I’ve also tried the example here Okta Authentication Quickstart Guides | Okta Developer
with the widget but it doesn’t seem to work on a fresh mvc site. Is it because the example is for web api? if so how would I go about changing it to work?
We have examples for building a custom login page with other languages (e.g. node-express) but we haven’t built that example for aspnet yet. It’s on our backlog to work on soon.
Here is how you can do it, at a high level:
Create a login page in your app that uses the Sign-in Widget to log the user in and get a sessionToken
POST that token to a route in your MVC application
Challenge the OpenID Connect authentication handler and pass a custom parameter: sessionToken=${value}
The user’s browser will be redirected to Okta, but the active session will cause Okta to immediately redirect back (instead of displaying the Okta-hosted login page)

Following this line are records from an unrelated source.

(** * Debiasers of [allennlp/fairness/debiasers.py]

    A shallow embedding of [HardDebiaser.forward] and
    [LinearDebiaser.forward] together with the part of the tensor library
    they call: [torch.matmul], [Tensor.reshape(-1, 1)], [torch.dot], the
    broadcasting element-wise operators [*], [/] and [-], and the
    [torch.set_grad_enabled] context manager.

    Tensors are stored the way the library stores a contiguous tensor: a
    list of sizes and a flat, row-major list of scalars.  The scalar type is
    a parameter (a type class), so the same code is run
    - on exact rationals [Qc] (every finite floating-point number is a
      rational; this is the reading "in exact arithmetic"), and
    - on rationals extended with the special values of IEEE arithmetic
      (infinities and not-a-number), where division by zero is defined.

    Where the dtype of the operands matters (which errors can come out),
    the same two bodies are run over tensors that carry their dtype. *)

From Stdlib Require Import List Arith Bool Lia ZArith QArith Qcanon Field.
Import ListNotations.

Close Scope Qc_scope.
Close Scope Q_scope.
Open Scope nat_scope.

(** ** Scalars *)

Class Scalar (A : Type) : Type := {
  szero : A;
  sadd : A -> A -> A;
  ssub : A -> A -> A;
  smul : A -> A -> A;
  sdiv : A -> A -> A
}.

The rest of the OpenID Connect flow continues as normal and your app gets access + ID tokens
We’ll produce a sample soon that makes this a lot easier to do
Just curious, why do you want the login page in-app?
Hi Nate
Thank you i will try this later. We need to stay in app per client’s requirement. Just as a side note I’m a customer of southern california edison(sce.com) and their login stays on their website but if you use last pass then a pop appears asking if I want to send my credentials to okta. Thought that was interesting.
I’m faced with the same task, where I’m trying to use the login widget with ASP.NET OpenID Connect flow. Any update on a sample project? I’m trying to figure out how to pass the custom parameter (sessionToken) to the OIDC handler in ASP.NET.